The basic principle of fiber optic sensors

Fiber optic is the abbreviation for optical fiber. The main component of optical fiber is silicon dioxide, which is composed of a high refractive index core, a low refractive index cladding, and a protective layer. The wick is a thin glass filament with a diameter of approximately 0.1 millimeters, in which light is surrounded and propagates along the axis. The discovery of fiber optic sensors originated from the practice of detecting external interference in optical fibers. In practice, it has been found that changes in the external environment can cause changes in the internal transmission parameters of optical fibers. These changes are all due to the influence of external factors, which has led to the development of fiber optic sensing technology.

Fiber optics have many external parameters at a certain sensitivity. The principle of fiber optic sensing is how these effect fibers, light modulation, and the external interaction area of the measured parameters achieve the function of “transmission”, and the external of the measured parameters, which is the study of the “feeling” of fiber optic sensor cores.

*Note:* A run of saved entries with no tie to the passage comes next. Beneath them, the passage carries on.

Definition helloBatch : list Candidate :=
  [CText (Some (str "hello")) (Some (str "<b>hello</b>"))].

(** After the paste of [helloPaste]. *)
Definition afterHello : World :=
  exec (ingestFromPasteEvent env (Some helloPaste)) start.

Definition png : File :=
  mkFile (str "image/png") [137; 80; 78]%N (Some (str "a.png")) 5.

(** A PNG one byte above the soft limit. *)
Definition bigPng : File :=
  mkFile (str "image/png") (replicate (Z.to_nat 2097153) 0%N)
         (Some (str "big.png")) 0.

(** After [png] was dropped on the drawer of [afterHello]. *)
Definition afterPng : World :=
  exec (ingestCandidates env [CFile png] (str "drop")) afterHello.

(** A later session on what [afterPng] left in the two stores. *)
Definition reloaded : World :=
  exec (load env) (freshSession (storage afterPng) (idb afterPng)).

(** The same session, when the [blob.get] of the load was not delivered:
    the image is listed, its blob is stored, the blob cache is empty. *)
Definition reloadedFlaky : World :=
  exec (load flakyEnv) (freshSession (storage afterPng) (idb afterPng)).

Definition pngId : jsstring := str "v47".

(** A v5 record with one note. *)
Definition legacyNote : LegacyItem :=
  mkLegacyItem (Some (str "text")) (Some 500) (Some (str "old note"))
               None None None None None None.

(** The first session of a user who comes from v5: nothing under the v6
    key, one note in the v5 record. *)
Definition upgraded : World :=
  exec (load env) (freshSession (mkStorage None (Some [Some legacyNote])) ∅).

(** An environment for a later session, whose ids are at least four
    characters long. *)
Definition nextEnv : Env :=
  mkEnv (fun n => 90000 + 20 * Z.of_nat n)
        (fun n => str "0000" ++ toStringRadix 36 (Z.of_nat n))
        (storage_set_rejects env) (send_fault env) (array_buffer_rejects env)
        (data_url_read env) (decode env) (encode env) typeError dataError.

(** An item that refers to a blob and has neither MIME type nor size. *)
Definition bareItem : Item :=
  mkItem (str "x1") KImage 900 None None (Some (str "b1")) (Some (str "a.png"))
         None None None None None None.

Definition bareRecord : Worker.BlobRecord :=
  Worker.mkBlobRecord (str "image/png") [137; 80; 78]%N (Some (str "image/png"))
                      (Some (str "a.png")) (Some 3) (Some 5) 950.
(** X5.  Every service of the list that [init] returns has the variable
    name that [createVarName] makes of its name, and one field for each
    property of the schema of its type: the field that the loop body makes
    of the property. *)
Theorem init_services_have_a_field_per_property order fuel ms result out :
  visits_each_once order ->
  init lowerCaseRanges strings_Title sort_long order fuel ms result
  = Some (Returned out) ->
  Forall (fun apiService =>
            VarName apiService = createVarName lowerCaseRanges (Name apiService)
            /\ Fields apiService
               ≡ₚ map (property_field strings_Title)
                    (listed_properties result (Name apiService))
            /\ map JsonName (Fields apiService)
               ≡ₚ map fst (listed_properties result (Name apiService))
            /\ Forall (fun field =>
                         Name field = strings_Title (JsonName field)
                         /\ VarName field = "" /\ Fields field = [])
                 (Fields apiService))
         out.
Proof.
  intros [_ Hentries]. unfold init, populateApiServices.
  destruct (resolve _ _ _ _ _ _ _ _ _) as [[all|]|] eqn:H; try discriminate.
  intros [= <-]. apply resolve_shape in H as (svcs & -> & Hs); [|exact Hentries].
  destruct (sort_Slice_sorts sort_long sort_long_sorts ([] ++ svcs)) as [Hp _].
  rewrite Hp. cbn [app]. eapply Forall_impl; [exact Hs|].
  intros svc (_ & _ & _ & Hvar & Hfields). split; [exact Hvar|].
  split; [exact Hfields|]. split.
  - rewrite Hfields, map_map.
    assert (E : forall l : list (string * json),
               map (fun x => JsonName (property_field strings_Title x)) l
               = map fst l).
    { induction l as [|[prop val] l IH]; [reflexivity|].
      cbn [map]. rewrite IH. f_equal. unfold property_field.
      now destruct (getGoType _ _) as [[[[t f] o] e]|]. }
    now rewrite E.
  - rewrite Hfields. apply Forall_map, Forall_forall. intros [prop val] _.
    unfold property_field. now destruct (getGoType _ _) as [[[[t f] o] e]|].
Qed.


Lemma resolve_more_fuel order fuel fuel' result Q C all r :
  fuel <= fuel' ->
  resolve lowerCaseRanges strings_Title sort_long order fuel result Q C all
  = Some r ->
  resolve lowerCaseRanges strings_Title sort_long order fuel' result Q C all
  = Some r.
Proof.
  revert fuel' Q C all. induction fuel as [|fuel IH]; intros fuel' Q C all Hle;
    [discriminate|].
  destruct fuel' as [|fuel']; [lia|]. cbn [resolve].
  destruct Q as [|T Q]; [trivial|].
  destruct (decide (T ∈ C)); [apply IH; lia|].
  destruct (visit _ _ _ _ _ _ _) as [[svc Q']|]; [apply IH; lia | trivial].
Qed.

Lemma init_more_fuel order fuel fuel' ms result r :
  fuel <= fuel' ->
  init lowerCaseRanges strings_Title sort_long order fuel ms result = Some r ->
  init lowerCaseRanges strings_Title sort_long order fuel' ms result = Some r.
Proof.
  intros Hle. unfold init, populateApiServices.
  destruct (resolve _ _ _ _ fuel _ _ _ _) as [r0|] eqn:H; [|discriminate].
  now rewrite (resolve_more_fuel _ _ _ _ _ _ _ _ Hle H).
Qed.
Set Default Proof Using "Type".

(** ** Data model *)

(** An address in the store: the identity of a JavaScript object. *)
Definition loc := nat.

(** Modelled from the spec: the declarations of [./types] and
    [../plugin/types] are not part of the source file.  A component ref is an
    object carrying an identifier string [id]; [ref_obj] stands for the
    identity of the reference object itself, so that two separately
    constructed references can carry the same [id]. *)
Record AdaptableComponentRef := mkRef { ref_obj : nat; id : string }.

(** Modelled from the spec: a plugin is used only through its object identity
    ([Set.prototype.has]). *)
Inductive BackstagePlugin := Plugin (plugin_obj : nat).

(** Modelled from the spec: the replacement render function and the props
    interceptor are opaque function values; only their identity is kept. *)
Inductive AdaptableComponentAdaptation := RenderFn (fn_obj : nat).
Inductive AdaptableComponentPropsInterceptor := InterceptFn (fn_obj : nat).

(** Modelled from the spec: [spec] carries zero or one replacement render
    function ([spec.Adaptation]) and zero or one props interceptor
    ([spec.interceptProps]); [None] is JavaScript's [undefined]. *)
Record ComponentAdaptationSpec := mkSpec {
  spec_Adaptation : option AdaptableComponentAdaptation;
  spec_interceptProps : option AdaptableComponentPropsInterceptor;
}.

(** Modelled from the spec: an adaptation declaration with its target [ref],
    its [spec], its [key] and its optional owning [plugin]. *)
Record ComponentAdaptation := mkAdaptation {
  ref : AdaptableComponentRef;
  spec : ComponentAdaptationSpec;
  key : string;
  plugin : option BackstagePlugin;
}.

(** [type WrapAdaptation<T> = T & { adaptation: ComponentAdaptation }] *)
Record WrapAdaptation (T : Type) := mkWrap {
  wrapped : T;
  adaptation : ComponentAdaptation;
}.
Arguments mkWrap {T} _ _.
Arguments wrapped {T} _.
Arguments adaptation {T} _.

(** [type PropsInterceptor = WrapAdaptation<{ propsInterceptor }>] and
    [type Adaptation = WrapAdaptation<{ component }>]. *)
Abbreviation PropsInterceptor := (WrapAdaptation AdaptableComponentPropsInterceptor).
Abbreviation Adaptation := (WrapAdaptation AdaptableComponentAdaptation).
Definition propsInterceptor (p : PropsInterceptor) := wrapped p.
Definition component (a : Adaptation) := wrapped a.

(** [type AdaptationMapKey = string] (the component ref's id). *)
Definition AdaptationMapKey := string.

(** [type AdaptationMapValue = { propsInterceptors: ...[]; components: ...[] }]:
    the two fields hold references to array objects. *)
Record AdaptationMapValue := mkValue {
  propsInterceptors : loc;
  components : loc;
}.

(** [type ContextType = { adaptationMap: Map<...> }]: a reference to a [Map]. *)
Record ContextType := mkContext { adaptationMap : loc }.

(** A value that is either a single element or an array of them
    ([T | T[]] in the props). *)
Inductive OneOrMany (A : Type) :=
  | One (a : A)
  | Many (l : list A).
Arguments One {A} _.
Arguments Many {A} _.

(** [Array.isArray(x) ? x : [x]] *)
Definition toArray {A} (x : OneOrMany A) : list A :=
  match x with
  | One a => [a]
  | Many l => l
  end.

(** Truthiness of an optional object: [undefined] is falsy, every object
    (an empty array included) is truthy. *)
Definition truthy {A} (x : option A) : bool :=
  match x with
  | Some _ => true
  | None => false
  end.

(** [AdaptationProviderProps] without [children]; an absent prop is [None]. *)
Record AdaptationProviderProps := mkProps {
  adaptations : option (OneOrMany ComponentAdaptation);
  reset : option bool;
  excludePlugins : option (list BackstagePlugin);
  excludeComponents : option (OneOrMany AdaptableComponentRef);
  exclude : option (list ComponentAdaptation);
}.

#[global] Instance ref_eq_dec : EqDecision AdaptableComponentRef.
Proof. solve_decision. Defined.
#[global] Instance plugin_eq_dec : EqDecision BackstagePlugin.
Proof. solve_decision. Defined.
#[global] Instance plugin_countable : Countable BackstagePlugin.
Proof.
  apply (inj_countable' (λ p, match p with Plugin n => n end) Plugin).
  by intros [].
Defined.
#[global] Instance render_eq_dec : EqDecision AdaptableComponentAdaptation.
Proof. solve_decision. Defined.
#[global] Instance intercept_eq_dec : EqDecision AdaptableComponentPropsInterceptor.
Proof. solve_decision. Defined.
#[global] Instance spec_eq_dec : EqDecision ComponentAdaptationSpec.
Proof. solve_decision. Defined.
#[global] Instance adaptation_eq_dec : EqDecision ComponentAdaptation.
Proof. solve_decision. Defined.
#[global] Instance wrap_eq_dec {T} `{EqDecision T} : EqDecision (WrapAdaptation T).
Proof. solve_decision. Defined.
(** * joystick_controller: the input-to-message streaming engine

    A shallow embedding of [src/components/Dashboard.tsx] (the streaming
    effect, the mapping operations and the configuration loaders),
    [src/hooks/useGamepad.ts] (the device snapshot) and
    [src/utils/configManager.ts] (the stored configuration record),
    followed by the properties of the engine.

    JavaScript numbers are IEEE 754 binary64 values; they are modelled by
    the Standard Library's [spec_float] at precision 53 and exponent bound
    1024, so every comparison and rounding below computes. *)

From Stdlib Require Import ZArith QArith Qabs Qpower Lia Bool Ascii String.
From Stdlib Require Import Floats.SpecFloat.
From stdpp Require Import base option list gmap strings.

(** ** JavaScript numbers *)

Module JS.

Local Open Scope Z_scope.

Definition number : Set := spec_float.

Definition prec : Z := 53.
Definition emax : Z := 1024.

(** The number denoted by an integer literal. *)
Definition of_Z (z : Z) : number := binary_normalize prec emax z 0 false.

(** The number denoted by the decimal literal [n / 10^k]: the binary64
    value nearest to it (both operands are exact for the literals used
    here, and the division rounds to nearest, ties to even). *)
Definition decimal (n : Z) (k : Z) : number :=
  SFdiv prec emax (of_Z n) (of_Z (10 ^ k)).

Definition zero : number := S754_zero false.
Definition one : number := of_Z 1.

(** [Math.abs]. *)
Definition abs (x : number) : number := SFabs x.

(** [x < y] on numbers: false as soon as one side is NaN. *)
Definition lt (x y : number) : bool := SFltb x y.

(** [x === y] on numbers: NaN differs from everything, [+0 === -0]. *)
Definition strict_eq (x y : number) : bool := SFeqb x y.

(** [x !== y]. *)
Definition strict_neq (x y : number) : bool := negb (strict_eq x y).

(** ToBoolean on a number: [0], [-0] and [NaN] are falsy. *)
Definition truthy (x : number) : bool :=
  match x with
  | S754_zero _ | S754_nan => false
  | _ => true
  end.

(** [v || 0] where [v] is a number or [undefined]. *)
Definition or_zero (v : option number) : number :=
  match v with
  | Some x => if truthy x then x else zero
  | None => zero
  end.

(** [Math.min(a, b)] and [Math.max(a, b)]: NaN if either argument is NaN,
    and [-0] is smaller than [+0]. *)
Definition is_neg_zero (x : number) : bool :=
  match x with S754_zero true => true | _ => false end.

Definition min (a b : number) : number :=
  match SFcompare a b with
  | None => S754_nan
  | Some Lt => a
  | Some Gt => b
  | Some Eq => if is_neg_zero a then a else b
  end.

Definition max (a b : number) : number :=
  match SFcompare a b with
  | None => S754_nan
  | Some Lt => b
  | Some Gt => a
  | Some Eq => if is_neg_zero a then b else a
  end.

(** [parseFloat(x.toFixed(2))].

    [toFixed(2)] prints NaN and the infinities by name and a magnitude of
    at least [1e21] in shortest round-trip notation, all of which
    [parseFloat] reads back unchanged.  Otherwise it takes the integer [n]
    nearest to [|x| * 100] (the larger one on a tie), and prints the sign
    of [x] followed by [n] with two decimals; [parseFloat] returns the
    binary64 value nearest to that decimal. *)
Definition hundredths (m : positive) (e : Z) : Z :=
  match e with
  | Zneg p => (200 * Zpos m + 2 ^ Zpos p) / 2 ^ (Zpos p + 1)
  | _ => 100 * Zpos m * 2 ^ e
  end.

Definition of_hundredths (s : bool) (n : Z) : number :=
  match n with
  | Zpos _ =>
      let '(q, e, l) := SFdiv_core_binary prec emax n 0 100 0 in
      binary_round_aux prec emax s q e l
  | _ => S754_zero s
  end.

Definition toFixed2_parseFloat (x : number) : number :=
  match x with
  | S754_finite s m e =>
      if lt (abs x) (of_Z (10 ^ 21)) then of_hundredths s (hundredths m e)
      else x
  | S754_zero _ => zero
  | _ => x
  end.

(** The rational a finite number denotes. *)
Definition to_Q (x : number) : option Q :=
  match x with
  | S754_zero _ => Some 0%Q
  | S754_finite s m e =>
      Some ((if s then -1 else 1) * inject_Z (Zpos m) * (2 ^ e))%Q
  | _ => None
  end.

(** A well-formed binary64 value: a finite one has its canonical mantissa
    and exponent. *)
Definition valid (x : number) : bool := valid_binary prec emax x.

End JS.

(** [Object.is] on numbers is equality of representations. *)
#[global] Instance number_eq_dec : EqDecision JS.number.
Proof. unfold JS.number. solve_decision. Defined.

(** ** JavaScript strings

    Field names are strings of 8-bit characters (U+0000 to U+00FF).
    [String.prototype.trim] removes the white space and line terminators of
    ECMAScript at both ends; in this range those are TAB, LF, VT, FF, CR,
    SPACE and NBSP. *)

Definition is_whitespace (c : ascii) : bool :=
  match Ascii.N_of_ascii c with
  | 9 | 10 | 11 | 12 | 13 | 32 | 160 => true
  | _ => false
  end%N.

Fixpoint trimStart (s : list ascii) : list ascii :=
  match s with
  | c :: s' => if is_whitespace c then trimStart s' else s
  | [] => []
  end.

Definition trimEnd (s : list ascii) : list ascii := rev (trimStart (rev s)).

Definition trim (s : string) : string :=
  string_of_list_ascii (trimEnd (trimStart (list_ascii_of_string s))).

(** ** Data model *)

(** [type: 'button' | 'axis'] of [FieldMapping]. *)
Inductive ChannelType : Set := button | axis.

#[global] Instance ChannelType_eq_dec : EqDecision ChannelType.
Proof. solve_decision. Defined.

(** [interface FieldMapping] (Dashboard.tsx). *)
Record FieldMapping : Set := mkFieldMapping {
  type : ChannelType;
  index : nat;
  fieldName : string
}.

#[global] Instance FieldMapping_eq_dec : EqDecision FieldMapping.
Proof. solve_decision. Defined.

(** [interface GamepadState] (useGamepad.ts). *)
Record GamepadState : Set := mkGamepadState {
  buttons : list bool;
  axes : list JS.number;
  timestamp : JS.number
}.

(** [interface GamepadConfig] (configManager.ts); the two optional fields
    are [None] when the property is [undefined]. *)
Record GamepadConfig : Set := mkGamepadConfig {
  cfg_name : string;
  cfg_natsUrl : string;
  cfg_subject : string;
  cfg_mappings : list FieldMapping;
  cfg_sendHz : option JS.number;
  cfg_sendByInterval : option bool;
  cfg_createdAt : JS.number
}.

(** The published record: field name to number. *)
Abbreviation Payload := (gmap string JS.number).

(** The two latch objects, [lastSentState.current] and
    [lastAxisValues.current].  A button latch holds what was read from
    [gamepadState.buttons], which is [undefined] past the end of the
    array; reading a key that was never written gives [undefined] too. *)
Abbreviation ButtonLatch := (gmap nat (option bool)).
Abbreviation AxisLatch := (gmap nat JS.number).

Definition readButtonLatch (o : ButtonLatch) (i : nat) : option bool :=
  o !! i ≫= id.

(** ** Deadzone filter *)

(** [const deadZone = 0.05]. *)
Definition deadZone : JS.number := JS.decimal 5 2.

(** [Math.abs(rawValue) < deadZone ? 0 : rawValue]. *)
Definition deadzone (rawValue : JS.number) : JS.number :=
  if JS.lt (JS.abs rawValue) deadZone then JS.zero else rawValue.

(** ** Payload builder *)

(** [isPressed ? 1 : 0] where [isPressed] may be [undefined]. *)
Definition pressedValue (isPressed : option bool) : JS.number :=
  match isPressed with
  | Some true => JS.one
  | _ => JS.zero
  end.

(** [payload[key] = value] on the plain object [payload], for a number
    [value].  Every key names an own property of the object but one:
    [__proto__] is an accessor inherited from [Object.prototype], the
    assignment goes to its setter, and the setter ignores a number.  No
    property is created and nothing is thrown. *)
Definition setField (key : string) (value : JS.number) (payload : Payload) : Payload :=
  if bool_decide (key = "__proto__") then payload
  else <[key := value]> payload.

(** One iteration of the [forEach] in [buildPayload]. *)
Definition buildField (gamepadState : GamepadState)
    (payload : Payload) (mapping : FieldMapping) : Payload :=
  match type mapping with
  | button =>
      let isPressed := buttons gamepadState !! index mapping in
      setField (fieldName mapping) (pressedValue isPressed) payload
  | axis =>
      let rawValue := JS.or_zero (axes gamepadState !! index mapping) in
      let currentValue := deadzone rawValue in
      setField (fieldName mapping) (JS.toFixed2_parseFloat currentValue) payload
  end.

Definition buildPayload (gamepadState : GamepadState)
    (mappings : list FieldMapping) : Payload :=
  foldl (buildField gamepadState) ∅ mappings.

(** ** Change detector *)

(** The variables the change-detection [forEach] updates. *)
Record Scan : Type := mkScan {
  hasChange : bool;
  payload : Payload;
  sentState : ButtonLatch;
  axisValues : AxisLatch
}.

(** One iteration of the [forEach] of the change-detection branch. *)
Definition scanField (gamepadState : GamepadState)
    (acc : Scan) (mapping : FieldMapping) : Scan :=
  match type mapping with
  | button =>
      let isPressed := buttons gamepadState !! index mapping in
      let wasPressed := readButtonLatch (sentState acc) (index mapping) in
      let changed := bool_decide (isPressed ≠ wasPressed) in
      {| hasChange := if changed then true else hasChange acc;
         payload := setField (fieldName mapping) (pressedValue isPressed) (payload acc);
         sentState :=
           if changed then <[index mapping := isPressed]> (sentState acc)
           else sentState acc;
         axisValues := axisValues acc |}
  | axis =>
      let rawValue := JS.or_zero (axes gamepadState !! index mapping) in
      let lastValue := axisValues acc !! index mapping in
      let currentValue := deadzone rawValue in
      let changed :=
        match lastValue with
        | None => true
        | Some last => JS.strict_neq currentValue last
        end in
      {| hasChange := if changed then true else hasChange acc;
         payload :=
           setField (fieldName mapping) (JS.toFixed2_parseFloat currentValue)
             (payload acc);
         sentState := sentState acc;
         axisValues :=
           if changed then <[index mapping := currentValue]> (axisValues acc)
           else axisValues acc |}
  end.

Definition scanMappings (gamepadState : GamepadState)
    (mappings : list FieldMapping) (b : ButtonLatch) (a : AxisLatch) : Scan :=
  foldl (scanField gamepadState)
    {| hasChange := false; payload := ∅; sentState := b; axisValues := a |}
    mappings.

(** ** The component

    The state of [Dashboard]: its [useState] cells, the two [useRef] latch
    objects, what [useGamepad] returns, the interval the streaming effect
    holds, and a log of the calls made to the transport.  Cells that only
    feed the rendering ([error], [currentValues], [isConfigDrawerOpen],
    [gamepads]) are left out. *)

(** A live [setInterval]: its period and next firing time in milliseconds,
    and the snapshot and table its callback closed over. *)
Record Timer : Type := mkTimer {
  period : Z;
  due : Z;
  closure_gamepadState : GamepadState;
  closure_mappings : list FieldMapping
}.

Record Dashboard : Type := mkDashboard {
  natsUrl : string;
  subject : string;
  natsConnection : bool;
  isConnected : bool;
  isStreaming : bool;
  mappings : list FieldMapping;
  lastMessage : option Payload;
  sendHz : JS.number;
  sendByInterval : bool;
  selectedGamepadIndex : option nat;
  gamepadState : option GamepadState;
  lastSentState : ButtonLatch;
  lastAxisValues : AxisLatch;
  intervalId : option Timer;
  wire : list Payload
}.
(** X16.  The weights that [initialize] computes,
    [max (0, ln (n / 2 + 1) - ln (n - i))], are non-negative and do not
    decrease with the rank [i]; they are zero on the first half of the ranks
    ([2 * (i + 1) <= n]) and positive on the others, where rank [i] is the
    position in [order = np.argsort(-y)]. *)

Theorem rank_weights_favour_late_ranks (i j : 'I_n_individuals) :
  [/\ 0 <= rank_weights i ord0,
      (i <= j)%nat -> rank_weights i ord0 <= rank_weights j ord0,
      (2 * i.+1 <= n_individuals)%nat -> rank_weights i ord0 = 0 &
      (n_individuals < 2 * i.+1)%nat -> 0 < rank_weights i ord0].
Proof.
rewrite !mxE; have Hi := rank_weight_arg i; have Hj := rank_weight_arg j.
have Hhalf : 0 < INR n_individuals / 2 + 1.
  by have := pos_INR n_individuals; lra.
split.
- exact: Rmax_l.
- move=> /leP/le_INR Hij; apply: Rle_max_compat_l.
  by have := @ln_monotone (INR n_individuals - INR j) (INR n_individuals - INR i)
       Hj; lra.
- rewrite mul2n -addnn => /leP/le_INR; rewrite -plusE plus_INR S_INR => Hle.
  apply: Rmax_left.
  by have := @ln_monotone (INR n_individuals / 2 + 1)
       (INR n_individuals - INR i) Hhalf; lra.
- rewrite mul2n -addnn => /ltP/lt_INR; rewrite -plusE plus_INR S_INR => Hlt.
  apply: Rlt_le_trans (Rmax_r _ _).
  by have := @ln_increasing (INR n_individuals - INR i)
       (INR n_individuals / 2 + 1) Hi; lra.
Qed.

Lemma ranked_at self (order : 'S_n_individuals) (o : 'I_n_individuals) :
  ranked self order o ord0 = _w self (((order^-1)%g : 'S_n_individuals) o) ord0.
Proof.
by rewrite -{1}[o](permKV order) /ranked ranked_items ?enum_uniq // mem_enum.
Qed.

(** X17.  Every utility that [_update_distribution] computes lies between
    [-1 / n_individuals] and [1 - 1 / n_individuals]: the ranked weights are
    non-negative and each is at most their sum. *)

Theorem utilities_are_bounded (restart : bool) self0
    (y : 'cV[R]_n_individuals) (o : 'I_n_individuals) :
  - (1 / INR n_individuals) <=
  utilities (initialize restart self0).2 y o ord0 <=
  1 - 1 / INR n_individuals.
Proof.
have [Hw _] := initialize_weights restart self0.
have Hn : (0 < n_individuals)%nat by exact: leq_ltn_trans (ltn_ord o).
rewrite /utilities mxE ranked_sum ranked_at Hw.
set i := (_ : 'S_n_individuals) o.
have Hpos := rank_weights_sum_pos Hn.
have Hi0 : 0 <= rank_weights i ord0 by rewrite mxE; exact: Rmax_l.
have Hle : rank_weights i ord0 <= (\sum_j rank_weights j ord0)%R.
  rewrite (bigD1 i) //=.
  have := @sum_nonneg _ (fun j => j != i) (fun j => rank_weights j ord0).
  have Hall j : 0 <= rank_weights j ord0 by rewrite mxE; exact: Rmax_l.
  move=> /(_ Hall); move: (\sum_(j < n_individuals | j != i) _)%R => T HT.
  by rewrite /GRing.add /=; lra.
move: (\sum_j rank_weights j ord0)%R Hpos Hle => S Hpos Hle.
have Hinv : 0 < / S by apply: Rinv_0_lt_compat.
have H0 : 0 <= rank_weights i ord0 / S by apply: Rmult_le_pos => //; lra.
have H1 : rank_weights i ord0 / S <= 1.
  have := Rmult_le_compat_r (/ S) _ _ (Rlt_le _ _ Hinv) Hle.
  by rewrite Rinv_r; lra.
by lra.
Qed.

(** *** What [iterate] and the whitening leave in the arrays *)

(** Row [k] of [x] and entry [k] of [y]. *)

Definition rows_at (ss : sample_state) (k : 'I_n_individuals) : 'cV[R]_N * R :=
  (get_row ss.2.1 k, ss.2.2 k ord0).

Lemma xnes_candidate_rows (mean : 'cV[R]_N) (a : 'M[R]_N)
    (k : 'I_n_individuals) (ss : sample_state) :
  let z := (standard_normal (rng_optimization (base ss.1))).1 in
  rows_at (candidate mean a k ss) k =
  ((mean + a *m z)%R, fitness_function (mean + a *m z)%R) /\
  forall i, i != k -> rows_at (candidate mean a k ss) i = rows_at ss i.
Proof.
case: ss => self [x y]; rewrite /candidate /rows_at.
case: (standard_normal _) => z g; cbv beta iota zeta.
set ev := _evaluate_fitness _ _ _.
have Hy : ev.1 = _ := evaluate_fitness_value _ _ _.
case: ev Hy => yk b /= ->.
rewrite !get_row_set_row !set_item_at !eqxx; split=> //.
by move=> i /negbTE Hik; rewrite !get_row_set_row set_item_at Hik.
Qed.

Lemma xnes_check_rows (ss : sample_state) (i : 'I_n_individuals) :
  rows_at (check ss).2 i = rows_at ss i.
Proof. by rewrite /rows_at; have [_ _ _ ->] := xnes_check_frame ss. Qed.

(** [iterate] draws from the generator once per candidate and nothing else
    touches it: candidate [k] of a complete pass gets draw [k] of the
    generator that [self] holds when [iterate] is called. *)

Definition next_generator (g : rng) : rng := (standard_normal g).2.

Definition draw self (k : nat) : 'cV[R]_N :=
  (standard_normal (iter k next_generator (rng_optimization (base self)))).1.

Lemma xnes_iterate_draws self (x : 'M[R]_(n_individuals, N))
    (y : 'cV[R]_n_individuals) (mean : 'cV[R]_N) (a : 'M[R]_N)
    (k : 'I_n_individuals) :
  (iterate_from self x y mean a).1 = None ->
  rows_at (iterate self x y mean a) k =
  ((mean + a *m draw self k)%R,
   fitness_function (mean + a *m draw self k)%R).
Proof.
rewrite /iterate /iterate_from => Hn.
have := @sampling_counted _ _ check (candidate mean a) _ rows_at
  (fun j (ss : sample_state) =>
     rng_optimization (base ss.1) =
     iter j next_generator (rng_optimization (base self)))
  (fun j _ r =>
     r = ((mean + a *m draw self j)%R,
          fitness_function (mean + a *m draw self j)%R))
  xnes_check_rows _
  (fun i (ss : sample_state) i' Hi => (xnes_candidate_rows mean a i ss).2 i' Hi)
  _ _ 0 (enum 'I_n_individuals) (self, (x, y)) (enum_uniq _) erefl Hn k.
rewrite mem_enum index_enum_ord add0n; apply=> //.
- move=> j i [self1 [x1 y1]] Hg.
  have {}Hg : rng_optimization (base self1) =
              iter j next_generator (rng_optimization (base self)) := Hg.
  rewrite iterS -Hg /next_generator /candidate.
  case: (standard_normal _) => z g; cbv beta iota zeta.
  set ev := _evaluate_fitness _ _ _.
  have : rng_optimization ev.2 = g by [].
  by case: ev.
- move=> j i ss Hg; rewrite (xnes_candidate_rows mean a i ss).1.
  by rewrite /draw -Hg.
Qed.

In optical communication systems, fiber optic is used as a medium for long-distance transmission of optical wave signals. Obviously, in this application, the smaller the external interference, the better the optical signal transmitted by the fiber optic. However, in the actual process of optical transmission, optical fibers are easily affected by external environmental factors, such as temperature, pressure, electromagnetic fields, and other external conditions, which will lead to changes in optical wave parameters, such as light intensity, phase, frequency, polarization, wavelength, etc. Therefore, it can be seen that if changes in optical wave parameters can be measured, we can know the magnitude of various physical quantities that cause changes in optical wave parameters, thus giving rise to fiber optic sensing technology. Fiber optic sensing technology is a technique that converts external physical quantities into signals that can be directly measured using the sensitive characteristics of optical fibers. Because optical fibers can not only be used as propagation media for light waves, but also as characteristic parameters (amplitude, phase, polarization state, wavelength, etc.). Light waves can be directly or indirectly altered by external factors such as temperature, pressure, strain, magnetic field, electric field, displacement, rotation, etc. Therefore, optical fibers can also be used as sensing elements to detect various physical quantities.